The sharp margin expansion led to a strong Ebitda (earnings before interest, taxes, depreciation and amortisation) growth of 20% YoY to Rs 210 crore. Other income jumped sharply by 75% YoY to Rs 14.8 crore led by interest income on surplus cash, dividend, etc in the quarter. As a result, standalone net profit growth was strong during the quarter at 28% YoY to Rs 146 crore.

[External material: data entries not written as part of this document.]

(* ===== verification/MultisigFacts.v ===== *)
(** * The board and the registry of actions

    Users keep their ids, only users are board members, and a reached quorum is a list of distinct
    board members with enough stake who have signed; an action and its signatures are only ever
    forgotten together. *)
From S2P Require Import Prelude Text Solidity TxBatch TxBatchFacts EsdtSafe MultiTransfer Multisig.
Import TxBatch.

Module MultisigFacts.
Import MultiTransfer Multisig.

(** ** The board *)

Record board_wf (b : board) : Prop := {
  bo_users : NoDup (users b);
  bo_roles : forall id, is_board_member (role_of id b) = true -> is_Some (get_user_address id b)
}.

Definition board_step (b b' : board) : Prop := (board_wf b -> board_wf b') /\ users b `prefix_of` users b'.

#[export] Instance board_step_preorder : PreOrder board_step.
Proof. split; [by intros b|]. intros b1 b2 b3 [H1 P1] [H2 P2]. split; [auto|]. by etransitivity. Qed.

Lemma get_user_id_S a b i : get_user_id a b = S i -> users b !! i = Some a.
Proof.
  unfold get_user_id. destruct (list_find _ _) as [[j x]|] eqn:E; [|done]. intros [= ->].
  by apply list_find_Some in E as (H & -> & _).
Qed.

Lemma get_user_id_0 a b : get_user_id a b = 0 -> a ∉ users b.
Proof.
  unfold get_user_id. destruct (list_find _ _) as [[j x]|] eqn:E; [done|]. intros _ Hin.
  apply list_find_None in E. rewrite Forall_forall in E. by apply (E a).
Qed.

Lemma get_user_id_address a b id : NoDup (users b) -> get_user_address id b = Some a -> get_user_id a b = id.
Proof.
  intros Hnd H. destruct id as [|i]; [done|]. cbn in H. destruct (get_user_id a b) as [|j] eqn:E.
  - apply get_user_id_0 in E. destruct E. by eapply list_elem_of_lookup_2.
  - apply get_user_id_S in E. f_equal. by eapply NoDup_lookup.
Qed.

Lemma get_user_address_mono b b' id a : users b `prefix_of` users b' -> get_user_address id b = Some a -> get_user_address id b' = Some a.
Proof. intros H. destruct id as [|i]; [done|]. cbn. intros Hi. by eapply prefix_lookup_Some. Qed.

(** A board member with an id is a user, so its role is found by its address. *)
Lemma member_address b a : board_wf b -> is_board_member (role_of (get_user_id a b) b) = true -> get_user_address (get_user_id a b) b = Some a.
Proof.
  intros Hb H. apply (bo_roles _ Hb) in H as [x Hx]. destruct (get_user_id a b) as [|i] eqn:E; [done|]. by apply get_user_id_S in E.
Qed.

(** Changes that leave the users and the roles alone. *)
Lemma board_step_same b b' : users b' = users b -> user_id_to_role b' = user_id_to_role b -> board_step b b'.
Proof.
  intros Hu Hr. split; [|by rewrite Hu]. intros [H1 H2]. split; [by rewrite Hu|].
  intros id. unfold role_of, get_user_address. rewrite Hr, Hu. apply H2.
Qed.

Lemma board_step_role id r b : (r = RBoardMember -> is_Some (get_user_address id b)) -> board_step b (set_role id r b).
Proof.
  intros Hr. split; [|done]. intros [H1 H2]. split; [done|]. intros j. unfold role_of. cbn. destruct (decide (j = id)) as [->|Hne].
  - rewrite lookup_insert_eq. cbn. destruct r; [done|]. by intros _; apply Hr.
  - rewrite lookup_insert_ne by done. apply H2.
Qed.

Lemma get_or_create_user_inv a b id b' : get_or_create_user a b = Done id b' -> board_step b b' /\ get_user_address id b' = Some a.
Proof.
  unfold get_or_create_user. destruct (get_user_id a b) as [|i] eqn:E; intros [= <- <-].
  - cbn. split; [|by rewrite lookup_app_r, Nat.sub_diag by lia]. split; [|by apply prefix_app_r]. intros [H1 H2]. split; cbn.
    + apply NoDup_app. split; [done|]. split; [|apply NoDup_singleton]. intros x Hx ->%list_elem_of_singleton. by apply get_user_id_0 in E.
    + intros j Hj. destruct (H2 j Hj) as [x Hx]. destruct j as [|j]; [done|]. exists x. cbn in *. by apply lookup_app_l_Some.
  - split; [done|]. by apply get_user_id_S in E.
Qed.

Ltac board_done := apply board_step_same; done.

Lemma add_board_member_step a : related board_step (add_board_member a).
Proof.
  intros b u b'' (id & b1 & [Hs Ha]%get_or_create_user_inv & H)%sol_bind_inv. transitivity b1; [done|]. clear Hs b.
  apply sol_bind_inv in H as (r & b2 & [-> ->]%view_inv & H). destruct (is_board_member _); [by apply mret_inv in H as [_ ->]|].
  apply sol_bind_inv in H as (n & b2 & [-> ->]%view_inv & H). apply sol_bind_inv in H as (n & b2 & (-> & -> & _)%checked_inv & H).
  apply sol_bind_inv in H as (? & b2 & ->%write_inv & ->%write_inv). transitivity (set_num_board_members (num_board_members b1 + 1) b1); [board_done|].
  by apply board_step_role.
Qed.

Lemma remove_board_member_step a : related board_step (remove_board_member a).
Proof.
  unfold remove_board_member. apply related_bind; [apply _|related|intros id]. destruct id as [|id]; [related|].
  apply related_bind; [apply _|related|intros r]. destruct (is_board_member r); [|related].
  repeat (apply related_bind; [apply _| |intros ?]); [apply related_view|apply related_checked| |]; try apply _.
  - apply related_write. intros s. board_done.
  - apply related_write. intros s. by apply board_step_role.
Qed.

Lemma change_quorum_step q : related board_step (change_quorum q).
Proof. unfold change_quorum. related. board_done. Qed.

Lemma remove_user_step a : related board_step (remove_user a).
Proof. unfold remove_user. related. apply remove_board_member_step. Qed.

Lemma slash_board_member_step a : related board_step (slash_board_member a).
Proof. unfold slash_board_member, big_sub. related; [apply remove_user_step|board_done..]. Qed.

Lemma stake_step caller n : related board_step (stake caller n).
Proof. unfold stake. related. board_done. Qed.

Lemma unstake_step caller n : related board_step (unstake caller n).
Proof. unfold unstake, big_sub. related; board_done. Qed.

(** ** The quorum *)

(** Distinct board members with enough stake, whose signatures of the action the contract keeps. *)
Definition voters (id : nat) (s : multisig) (l : list address) : Prop :=
  NoDup l /\ (quorum (m_board s) <= Z.of_nat (length l))%Z /\
  forall a, a ∈ l -> get_user_role a (m_board s) = RBoardMember /\ has_enough_stake a (m_board s) = true /\ signed a id s = true.

Lemma quorum_voters id s : board_wf (m_board s) -> quorum_reached id s = true -> exists l, voters id s l.
Proof.
  intros Hb Hq. unfold quorum_reached, get_action_valid_signer_count in Hq. apply Z.leb_le in Hq.
  set (ids := filter _ _) in Hq. pose (addr := fun uid => default zero_addr (get_user_address uid (m_board s))).
  assert (Hin : forall uid, uid ∈ ids -> uid ∈ signers id (m_registry s) /\ get_user_address uid (m_board s) = Some (addr uid) /\
    is_board_member (role_of uid (m_board s)) = true /\ has_enough_stake (addr uid) (m_board s) = true).
  { intros uid [Hv Hs%elem_of_elements]%list_elem_of_filter. apply andb_true_iff in Hv as [Hr He]. split; [done|].
    destruct (bo_roles _ Hb uid Hr) as [a Ha]. unfold addr. by rewrite Ha in *. }
  exists (addr <$> ids). split; [|split].
  - apply NoDup_fmap_2_strong; [|apply NoDup_filter, NoDup_elements]. intros x y Hx Hy Exy.
    apply Hin in Hx as (_ & Hx & _). apply Hin in Hy as (_ & Hy & _). rewrite <-Exy in Hy.
    apply get_user_id_address in Hx; [|apply Hb]. apply get_user_id_address in Hy; [|apply Hb]. congruence.
  - by rewrite length_fmap.
  - intros a (uid & -> & Hu)%list_elem_of_fmap. apply Hin in Hu as (Hs & Ha & Hr & He).
    pose proof (get_user_id_address _ _ _ (bo_users _ Hb) Ha) as Hid. unfold get_user_role, signed. rewrite Hid.
    destruct uid as [|uid]; [done|]. split; [by destruct (role_of _ _)|]. split; [done|]. by apply bool_decide_eq_true.
Qed.

(** ** The registry *)

(** Actions may have been forgotten, with their signatures. *)
Definition shrunk (r r' : registry) : Prop := forall id,
  (action_at id r' = None /\ signers id r' = ∅) \/ (action_at id r' = action_at id r /\ signers id r' = signers id r).

#[export] Instance shrunk_preorder : PreOrder shrunk.
Proof.
  split; [by right|]. intros r1 r2 r3 H1 H2 id. destruct (H2 id) as [?|[-> ->]]; [by left|apply H1].
Qed.

Lemma action_at_clear id r j : action_at j (clear_action id r) = if decide (j = id) then None else action_at j r.
Proof.
  unfold action_at, clear_action. cbn. destruct j as [|j]; [by case_decide|]. destruct id as [|i]; [by rewrite decide_False|].
  case_decide as H.
  - injection H as ->. destruct (decide (i < length (action_mapper r))) as [Hl|Hl]; [by rewrite list_lookup_insert_eq|].
    rewrite list_insert_ge by lia. by rewrite lookup_ge_None_2 by lia.
  - rewrite list_lookup_insert_ne; [done|]. congruence.
Qed.

Lemma signers_clear id r j : signers j (clear_action id r) = if decide (j = id) then ∅ else signers j r.
Proof. unfold signers, clear_action. cbn. case_decide as H; [subst; by rewrite lookup_delete_eq|by rewrite lookup_delete_ne]. Qed.

Lemma clear_action_shrunk id r : shrunk r (clear_action id r).
Proof. intros j. rewrite action_at_clear, signers_clear. case_decide; auto. Qed.

Lemma clear_actions_shrunk l r : shrunk r (clear_actions l r).
Proof.
  unfold clear_actions. revert r. induction l as [|id l IH]; intros r; [done|]. cbn. etransitivity; [apply clear_action_shrunk|apply IH].
Qed.

Lemma clear_actions_gone l r id : id ∈ l -> action_at id (clear_actions l r) = None.
Proof.
  unfold clear_actions. revert r. induction l as [|j l IH]; intros r; [by intros ?%not_elem_of_nil|]. cbn.
  intros [->|Hl]%elem_of_cons; [|by apply IH].
  destruct (clear_actions_shrunk l (clear_action j r) j) as [[H _]|[H _]]; unfold clear_actions in H; rewrite H; [done|].
  rewrite action_at_clear. by rewrite decide_True.
Qed.

Lemma action_at_push a r r' id : push_action a r = Done id r' ->
  id = S (length (action_mapper r)) /\ action_at id r = None /\
  (forall j, action_at j r' = if decide (j = id) then Some a else action_at j r) /\ (forall j, signers j r' = signers j r).
Proof.
  intros [= <- <-]. split; [done|]. split; [cbn; by rewrite lookup_ge_None_2 by lia|]. split; [|done].
  intros [|j]; [done|]. cbn. case_decide as H.
  - injection H as ->. by rewrite lookup_app_r, Nat.sub_diag by lia.
  - destruct (decide (j < length (action_mapper r))) as [Hl|Hl]; [by rewrite lookup_app_l|].
    rewrite lookup_app_r by lia. rewrite (lookup_ge_None_2 (action_mapper r)) by lia.
    destruct (j - length (action_mapper r)) as [|k] eqn:Ek; [|done]. exfalso. apply H. f_equal. lia.
Qed.

Lemma signers_add id uid r j : signers j (add_signer id uid r) = if decide (j = id) then {[uid]} ∪ signers id r else signers j r.
Proof.
  unfold signers at 1, add_signer. cbn. case_decide as H; [subst; by rewrite lookup_insert_eq|]. by rewrite lookup_insert_ne.
Qed.
End MultisigFacts.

Order intake strong: Crompton has a consolidated order backlog of Rs 6,800 crore, of which domestic orders are worth Rs 3,700 crore and international Rs 3,100 crore. The order intake in the quarter was extremely strong at Rs 2,730 crore, a sharp 34% jump on a YoY basis, indicating that the order intake for the quarter has been strong in both domestic (Rs 1,800 crore) and international markets (Rs 914 crore). The growth of order intake in international entities in euro terms has been higher at 35% YoY as Crompton received large orders in the wind transformer segment (offsetting the fall in distribution transformers).

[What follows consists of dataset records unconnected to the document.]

Lemma served_batch_read_witness : exists x',
  GetPending node (happened deployment small) =
    (Ret (Ok (Some (mkBatch 1 [mirrored node (deposit 1) (Byte.xee :: gold); mirrored node (deposit 2) (Byte.xee :: gold)] [Byte.x00; Byte.x00]))), x').
Proof.
  destruct (served_batch_read node (fun t => Ok (Byte.xee :: t)) (fun _ c => c) machine_ keccak multisig_addr safe_addr transfers_addr
    deployment small (happened deployment small) (happened deployment small)) as [_ H].
  - exact mvx_deployment_deployed.
  - apply (bool_decide_unpack _). vm_compute. exact I.
  - intros t y. reflexivity.
  - reflexivity.
  - apply (H 1%Z [deposit 1; deposit 2] [Byte.xee :: gold; Byte.xee :: gold]).
    + vm_compute. reflexivity.
    + repeat constructor.
Defined.

End MvxContractsDemo.

(** ** The relayers of the deployment *)
Import MvxClient MvxClientFacts TxBatch MvxNode MvxNodeFacts MvxRound.
Import ClientOnChain(encodable, arg_texts).

Module MvxNodeDemo.
Import MultiTransfer Multisig MultisigFacts MvxContracts MvxContractsFacts MvxContractsSafety MvxRegistry MvxServed MvxRead MvxContractsDemo.

(** ** Encodings *)

Definition sdk_arg (a : vmArg) : bytes :=
  match a with
  | ArgBytes b | ArgAddress b => b
  | ArgInt64 z | ArgBigInt (Some z) => if (z =? 0)%Z then [Byte.x00] else big_Bytes z
  | ArgBigInt None => []
  end.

Reiterate Outperformer: We have marginally tweaked our consolidated earnings estimates downwards by 1.6% for FY11E and by 1.8% for FY12E on the back of the lower-than-estimated margins in international subsidiaries. We believe Crompton’s core power business in the domestic market is likely to witness sustained growth momentum as also the industrial segment led by capex revival.

Moreover, cost efficiencies and rationalisation are driving sustained improvement in margins, which will likely drive 13% consolidated earnings CAGR (compound annual growth rate) over FY10-12E. Crompton is currently trading at 19.1x FY11E and 16.1x FY12E consolidated earnings, which we believe is attractively valued considering the sustained earnings growth momentum. Moreover, Crompton is trading at a 30-40% discount to peers (ABB, Areva, etc), which we believe is unwarranted considering a superior earnings and the return ratio profile.

Consequently, we believe as the international business starts showing traction and the domestic business continues to grow, the stock is likely to re-rate over the next 12 months. Moreover, Crompton is raising funds in its associate company, Avantha Power (APIL; 31% stake), to bridge the equity funding gap for the power plants. Once the funds are raised, it is likely to unlock value of its investments of Rs 227 crore in APIL. Accordingly, we reiterate our Outperformer, with a target price of Rs 300/share.